Work instructions ▸
Look through the material below and copy exactly the lines from the line with "rewrite bool_decide_eq_true_2, assert_true by done. simpl" to the line with "construct in Hrun.", those two lines included.

*** Data extract ***

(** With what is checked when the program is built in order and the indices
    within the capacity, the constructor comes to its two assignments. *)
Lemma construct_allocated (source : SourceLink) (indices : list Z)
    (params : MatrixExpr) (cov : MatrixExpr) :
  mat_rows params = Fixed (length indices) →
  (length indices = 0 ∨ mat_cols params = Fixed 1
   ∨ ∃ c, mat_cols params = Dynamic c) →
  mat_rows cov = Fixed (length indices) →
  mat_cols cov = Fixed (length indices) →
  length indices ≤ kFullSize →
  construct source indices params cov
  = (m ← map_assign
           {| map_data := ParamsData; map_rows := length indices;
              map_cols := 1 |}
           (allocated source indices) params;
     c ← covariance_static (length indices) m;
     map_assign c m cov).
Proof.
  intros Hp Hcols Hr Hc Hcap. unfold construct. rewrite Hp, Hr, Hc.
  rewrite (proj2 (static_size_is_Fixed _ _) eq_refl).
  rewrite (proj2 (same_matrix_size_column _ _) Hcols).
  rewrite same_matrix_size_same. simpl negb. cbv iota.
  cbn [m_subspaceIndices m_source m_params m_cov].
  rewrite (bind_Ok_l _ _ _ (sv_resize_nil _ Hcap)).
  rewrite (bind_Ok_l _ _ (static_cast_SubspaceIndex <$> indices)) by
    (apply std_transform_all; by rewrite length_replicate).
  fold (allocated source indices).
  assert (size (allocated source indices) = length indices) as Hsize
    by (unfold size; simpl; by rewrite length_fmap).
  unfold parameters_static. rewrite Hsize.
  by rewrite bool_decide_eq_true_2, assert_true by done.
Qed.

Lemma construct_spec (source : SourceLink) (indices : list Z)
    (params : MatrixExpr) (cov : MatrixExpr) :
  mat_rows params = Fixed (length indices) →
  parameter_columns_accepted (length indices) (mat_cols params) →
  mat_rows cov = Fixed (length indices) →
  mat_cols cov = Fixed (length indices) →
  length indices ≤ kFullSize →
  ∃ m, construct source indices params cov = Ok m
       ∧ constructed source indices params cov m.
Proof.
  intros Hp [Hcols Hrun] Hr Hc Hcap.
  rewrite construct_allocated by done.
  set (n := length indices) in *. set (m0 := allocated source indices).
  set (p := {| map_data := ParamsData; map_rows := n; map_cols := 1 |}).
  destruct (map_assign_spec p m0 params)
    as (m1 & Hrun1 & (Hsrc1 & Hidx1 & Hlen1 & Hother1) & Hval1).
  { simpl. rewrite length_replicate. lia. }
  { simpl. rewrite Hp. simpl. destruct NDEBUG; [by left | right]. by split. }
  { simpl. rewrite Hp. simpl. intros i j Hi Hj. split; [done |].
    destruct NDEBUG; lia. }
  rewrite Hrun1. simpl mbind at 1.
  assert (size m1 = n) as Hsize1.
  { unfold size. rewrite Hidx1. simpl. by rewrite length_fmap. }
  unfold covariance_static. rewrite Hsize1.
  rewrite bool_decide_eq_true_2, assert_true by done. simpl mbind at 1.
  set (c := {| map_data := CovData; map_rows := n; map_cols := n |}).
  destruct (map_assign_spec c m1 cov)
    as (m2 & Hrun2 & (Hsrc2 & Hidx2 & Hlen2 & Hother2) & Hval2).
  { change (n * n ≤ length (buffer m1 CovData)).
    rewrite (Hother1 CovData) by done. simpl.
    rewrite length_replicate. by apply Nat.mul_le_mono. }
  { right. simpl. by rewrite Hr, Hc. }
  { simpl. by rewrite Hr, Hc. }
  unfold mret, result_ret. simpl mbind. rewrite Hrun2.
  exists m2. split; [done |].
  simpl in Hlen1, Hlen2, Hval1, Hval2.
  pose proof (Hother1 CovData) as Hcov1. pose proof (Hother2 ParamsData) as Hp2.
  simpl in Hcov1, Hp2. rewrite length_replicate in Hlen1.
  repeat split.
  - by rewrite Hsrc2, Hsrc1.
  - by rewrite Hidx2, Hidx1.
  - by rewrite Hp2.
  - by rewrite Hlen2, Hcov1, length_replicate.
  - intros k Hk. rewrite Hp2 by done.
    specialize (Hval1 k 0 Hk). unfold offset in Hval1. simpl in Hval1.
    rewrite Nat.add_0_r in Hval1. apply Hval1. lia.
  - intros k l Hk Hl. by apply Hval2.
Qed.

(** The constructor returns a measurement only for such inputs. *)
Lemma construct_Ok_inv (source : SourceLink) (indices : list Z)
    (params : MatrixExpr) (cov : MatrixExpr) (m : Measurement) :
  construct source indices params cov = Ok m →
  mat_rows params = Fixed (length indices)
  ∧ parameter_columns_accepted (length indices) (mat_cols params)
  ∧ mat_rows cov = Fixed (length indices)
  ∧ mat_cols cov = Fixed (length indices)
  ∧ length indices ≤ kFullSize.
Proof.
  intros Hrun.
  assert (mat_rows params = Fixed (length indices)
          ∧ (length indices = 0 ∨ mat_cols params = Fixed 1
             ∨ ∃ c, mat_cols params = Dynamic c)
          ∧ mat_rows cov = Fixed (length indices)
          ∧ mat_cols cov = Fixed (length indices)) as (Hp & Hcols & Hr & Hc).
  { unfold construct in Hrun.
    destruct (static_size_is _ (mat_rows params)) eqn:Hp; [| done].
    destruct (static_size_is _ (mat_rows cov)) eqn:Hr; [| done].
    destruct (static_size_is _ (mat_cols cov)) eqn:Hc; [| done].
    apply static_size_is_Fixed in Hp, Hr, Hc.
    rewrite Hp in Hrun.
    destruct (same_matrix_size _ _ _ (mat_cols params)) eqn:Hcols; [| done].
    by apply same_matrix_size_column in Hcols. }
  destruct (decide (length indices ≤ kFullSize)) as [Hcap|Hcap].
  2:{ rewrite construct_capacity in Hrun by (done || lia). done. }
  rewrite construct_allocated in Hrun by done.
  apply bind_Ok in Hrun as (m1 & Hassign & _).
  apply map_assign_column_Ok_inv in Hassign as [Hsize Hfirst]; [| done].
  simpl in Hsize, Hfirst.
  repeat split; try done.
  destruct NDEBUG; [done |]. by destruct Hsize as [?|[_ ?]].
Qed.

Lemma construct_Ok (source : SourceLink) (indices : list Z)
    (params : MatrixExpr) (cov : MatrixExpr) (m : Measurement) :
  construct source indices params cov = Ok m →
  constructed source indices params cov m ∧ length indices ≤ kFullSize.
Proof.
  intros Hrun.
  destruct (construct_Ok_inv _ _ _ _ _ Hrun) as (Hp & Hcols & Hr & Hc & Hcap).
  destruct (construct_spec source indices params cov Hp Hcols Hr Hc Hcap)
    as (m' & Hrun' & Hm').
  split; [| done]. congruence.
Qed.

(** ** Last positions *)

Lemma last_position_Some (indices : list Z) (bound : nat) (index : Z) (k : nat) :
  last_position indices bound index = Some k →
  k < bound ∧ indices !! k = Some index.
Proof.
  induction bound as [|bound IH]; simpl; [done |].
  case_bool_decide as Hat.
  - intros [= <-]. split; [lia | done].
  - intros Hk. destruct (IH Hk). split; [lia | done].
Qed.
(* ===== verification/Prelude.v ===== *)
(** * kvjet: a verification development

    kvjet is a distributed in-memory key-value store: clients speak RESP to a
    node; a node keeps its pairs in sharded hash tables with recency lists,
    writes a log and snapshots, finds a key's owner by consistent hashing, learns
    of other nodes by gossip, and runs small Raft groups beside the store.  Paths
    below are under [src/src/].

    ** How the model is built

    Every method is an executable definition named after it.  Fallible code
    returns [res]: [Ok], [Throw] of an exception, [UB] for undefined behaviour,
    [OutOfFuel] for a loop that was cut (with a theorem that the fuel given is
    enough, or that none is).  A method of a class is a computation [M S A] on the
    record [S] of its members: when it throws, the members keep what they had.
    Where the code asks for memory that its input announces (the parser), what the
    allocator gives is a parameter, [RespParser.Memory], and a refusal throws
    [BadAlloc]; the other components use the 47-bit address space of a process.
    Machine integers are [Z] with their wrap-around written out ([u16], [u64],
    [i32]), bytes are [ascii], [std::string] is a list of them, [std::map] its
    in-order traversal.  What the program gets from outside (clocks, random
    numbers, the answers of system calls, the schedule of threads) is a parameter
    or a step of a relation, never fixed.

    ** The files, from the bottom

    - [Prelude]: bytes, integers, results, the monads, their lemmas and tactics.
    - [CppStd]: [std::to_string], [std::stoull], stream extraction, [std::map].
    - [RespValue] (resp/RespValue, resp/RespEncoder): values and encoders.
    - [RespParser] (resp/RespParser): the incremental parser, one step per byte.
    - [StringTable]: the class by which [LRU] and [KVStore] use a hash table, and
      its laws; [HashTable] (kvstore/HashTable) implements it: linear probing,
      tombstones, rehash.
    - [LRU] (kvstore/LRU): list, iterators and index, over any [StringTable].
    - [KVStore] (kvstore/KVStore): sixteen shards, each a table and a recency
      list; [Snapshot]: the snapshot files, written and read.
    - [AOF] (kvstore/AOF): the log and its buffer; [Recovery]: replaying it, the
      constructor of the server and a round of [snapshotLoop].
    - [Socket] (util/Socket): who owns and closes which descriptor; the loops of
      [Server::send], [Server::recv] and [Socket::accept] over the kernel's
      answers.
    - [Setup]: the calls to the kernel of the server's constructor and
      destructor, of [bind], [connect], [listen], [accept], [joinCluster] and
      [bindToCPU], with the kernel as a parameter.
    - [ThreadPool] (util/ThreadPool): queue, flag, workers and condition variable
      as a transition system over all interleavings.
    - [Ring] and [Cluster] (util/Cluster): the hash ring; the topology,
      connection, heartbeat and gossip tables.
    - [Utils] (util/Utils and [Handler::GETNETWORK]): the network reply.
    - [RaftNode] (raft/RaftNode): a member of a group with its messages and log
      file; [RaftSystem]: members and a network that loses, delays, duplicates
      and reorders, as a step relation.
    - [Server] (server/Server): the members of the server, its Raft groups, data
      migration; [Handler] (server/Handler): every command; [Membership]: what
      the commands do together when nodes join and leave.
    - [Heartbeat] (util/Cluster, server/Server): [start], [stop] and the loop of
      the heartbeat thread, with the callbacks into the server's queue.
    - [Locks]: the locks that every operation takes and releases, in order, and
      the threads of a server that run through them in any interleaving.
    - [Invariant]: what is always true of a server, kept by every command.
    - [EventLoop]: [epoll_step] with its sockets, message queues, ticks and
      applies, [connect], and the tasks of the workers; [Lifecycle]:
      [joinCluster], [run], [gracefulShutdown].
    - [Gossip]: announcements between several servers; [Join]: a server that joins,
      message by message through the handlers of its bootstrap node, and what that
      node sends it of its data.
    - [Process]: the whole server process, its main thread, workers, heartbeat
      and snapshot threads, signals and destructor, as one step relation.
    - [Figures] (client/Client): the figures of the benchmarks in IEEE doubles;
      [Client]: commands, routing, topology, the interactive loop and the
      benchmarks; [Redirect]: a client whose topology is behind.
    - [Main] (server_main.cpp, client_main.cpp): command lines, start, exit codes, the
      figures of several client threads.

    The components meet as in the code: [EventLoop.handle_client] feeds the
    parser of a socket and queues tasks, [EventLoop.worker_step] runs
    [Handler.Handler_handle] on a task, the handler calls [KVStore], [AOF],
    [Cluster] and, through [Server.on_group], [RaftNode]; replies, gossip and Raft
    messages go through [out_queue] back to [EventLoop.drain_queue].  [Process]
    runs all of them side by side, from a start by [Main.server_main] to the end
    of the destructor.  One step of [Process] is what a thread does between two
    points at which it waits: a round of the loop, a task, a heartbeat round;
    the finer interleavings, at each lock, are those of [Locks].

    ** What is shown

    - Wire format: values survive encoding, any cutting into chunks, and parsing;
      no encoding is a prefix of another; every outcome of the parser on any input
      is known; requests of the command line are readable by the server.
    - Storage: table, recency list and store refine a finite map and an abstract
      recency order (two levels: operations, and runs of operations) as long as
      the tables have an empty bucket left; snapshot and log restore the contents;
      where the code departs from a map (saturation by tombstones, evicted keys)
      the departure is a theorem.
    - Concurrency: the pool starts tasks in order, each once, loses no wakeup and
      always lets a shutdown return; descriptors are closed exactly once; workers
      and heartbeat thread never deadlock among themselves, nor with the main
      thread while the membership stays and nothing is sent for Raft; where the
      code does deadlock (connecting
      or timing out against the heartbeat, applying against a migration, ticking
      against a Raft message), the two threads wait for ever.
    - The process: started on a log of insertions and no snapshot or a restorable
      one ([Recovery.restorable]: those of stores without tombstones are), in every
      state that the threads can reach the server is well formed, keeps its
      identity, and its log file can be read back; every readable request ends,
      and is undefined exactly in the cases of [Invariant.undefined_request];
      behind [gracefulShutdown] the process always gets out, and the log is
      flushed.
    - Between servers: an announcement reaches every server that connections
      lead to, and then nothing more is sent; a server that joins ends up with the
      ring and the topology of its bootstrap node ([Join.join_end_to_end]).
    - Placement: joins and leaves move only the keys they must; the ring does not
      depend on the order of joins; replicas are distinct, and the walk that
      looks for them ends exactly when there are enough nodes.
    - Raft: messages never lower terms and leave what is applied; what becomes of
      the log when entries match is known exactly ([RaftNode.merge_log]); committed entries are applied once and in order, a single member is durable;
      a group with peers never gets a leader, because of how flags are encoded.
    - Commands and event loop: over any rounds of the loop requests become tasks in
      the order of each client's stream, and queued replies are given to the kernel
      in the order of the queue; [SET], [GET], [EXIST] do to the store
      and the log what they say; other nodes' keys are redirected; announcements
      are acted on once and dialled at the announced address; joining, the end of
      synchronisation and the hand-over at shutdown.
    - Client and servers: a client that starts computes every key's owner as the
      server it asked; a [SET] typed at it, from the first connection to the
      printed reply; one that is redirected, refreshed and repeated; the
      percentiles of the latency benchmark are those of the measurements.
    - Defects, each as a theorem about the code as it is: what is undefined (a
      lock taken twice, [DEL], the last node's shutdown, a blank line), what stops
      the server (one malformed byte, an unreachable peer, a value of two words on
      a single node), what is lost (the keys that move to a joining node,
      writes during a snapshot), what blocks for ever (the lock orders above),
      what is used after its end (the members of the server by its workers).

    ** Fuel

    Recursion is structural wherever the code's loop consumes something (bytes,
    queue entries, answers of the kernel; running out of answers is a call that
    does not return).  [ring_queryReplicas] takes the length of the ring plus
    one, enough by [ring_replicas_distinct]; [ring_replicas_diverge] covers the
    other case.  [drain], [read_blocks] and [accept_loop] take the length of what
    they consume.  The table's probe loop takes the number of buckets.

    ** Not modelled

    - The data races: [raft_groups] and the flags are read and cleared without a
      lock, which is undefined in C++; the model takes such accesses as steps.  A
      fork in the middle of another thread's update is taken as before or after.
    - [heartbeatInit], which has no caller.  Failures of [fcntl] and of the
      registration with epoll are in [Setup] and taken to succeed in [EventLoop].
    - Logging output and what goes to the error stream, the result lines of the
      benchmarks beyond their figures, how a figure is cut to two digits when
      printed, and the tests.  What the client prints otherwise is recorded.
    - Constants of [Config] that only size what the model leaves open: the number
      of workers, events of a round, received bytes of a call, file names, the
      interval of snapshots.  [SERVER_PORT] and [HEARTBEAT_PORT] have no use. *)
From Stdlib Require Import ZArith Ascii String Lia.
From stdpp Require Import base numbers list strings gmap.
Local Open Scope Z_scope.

*** End of Data extract ***

Expected answer ▸
  rewrite bool_decide_eq_true_2, assert_true by done. simpl mbind at 1.
  set (c := {| map_data := CovData; map_rows := n; map_cols := n |}).
  destruct (map_assign_spec c m1 cov)
    as (m2 & Hrun2 & (Hsrc2 & Hidx2 & Hlen2 & Hother2) & Hval2).
  { change (n * n ≤ length (buffer m1 CovData)).
    rewrite (Hother1 CovData) by done. simpl.
    rewrite length_replicate. by apply Nat.mul_le_mono. }
  { right. simpl. by rewrite Hr, Hc. }
  { simpl. by rewrite Hr, Hc. }
  unfold mret, result_ret. simpl mbind. rewrite Hrun2.
  exists m2. split; [done |].
  simpl in Hlen1, Hlen2, Hval1, Hval2.
  pose proof (Hother1 CovData) as Hcov1. pose proof (Hother2 ParamsData) as Hp2.
  simpl in Hcov1, Hp2. rewrite length_replicate in Hlen1.
  repeat split.
  - by rewrite Hsrc2, Hsrc1.
  - by rewrite Hidx2, Hidx1.
  - by rewrite Hp2.
  - by rewrite Hlen2, Hcov1, length_replicate.
  - intros k Hk. rewrite Hp2 by done.
    specialize (Hval1 k 0 Hk). unfold offset in Hval1. simpl in Hval1.
    rewrite Nat.add_0_r in Hval1. apply Hval1. lia.
  - intros k l Hk Hl. by apply Hval2.
Qed.

(** The constructor returns a measurement only for such inputs. *)
Lemma construct_Ok_inv (source : SourceLink) (indices : list Z)
    (params : MatrixExpr) (cov : MatrixExpr) (m : Measurement) :
  construct source indices params cov = Ok m →
  mat_rows params = Fixed (length indices)
  ∧ parameter_columns_accepted (length indices) (mat_cols params)
  ∧ mat_rows cov = Fixed (length indices)
  ∧ mat_cols cov = Fixed (length indices)
  ∧ length indices ≤ kFullSize.
Proof.
  intros Hrun.
  assert (mat_rows params = Fixed (length indices)
          ∧ (length indices = 0 ∨ mat_cols params = Fixed 1
             ∨ ∃ c, mat_cols params = Dynamic c)
          ∧ mat_rows cov = Fixed (length indices)
          ∧ mat_cols cov = Fixed (length indices)) as (Hp & Hcols & Hr & Hc).
  { unfold construct in Hrun.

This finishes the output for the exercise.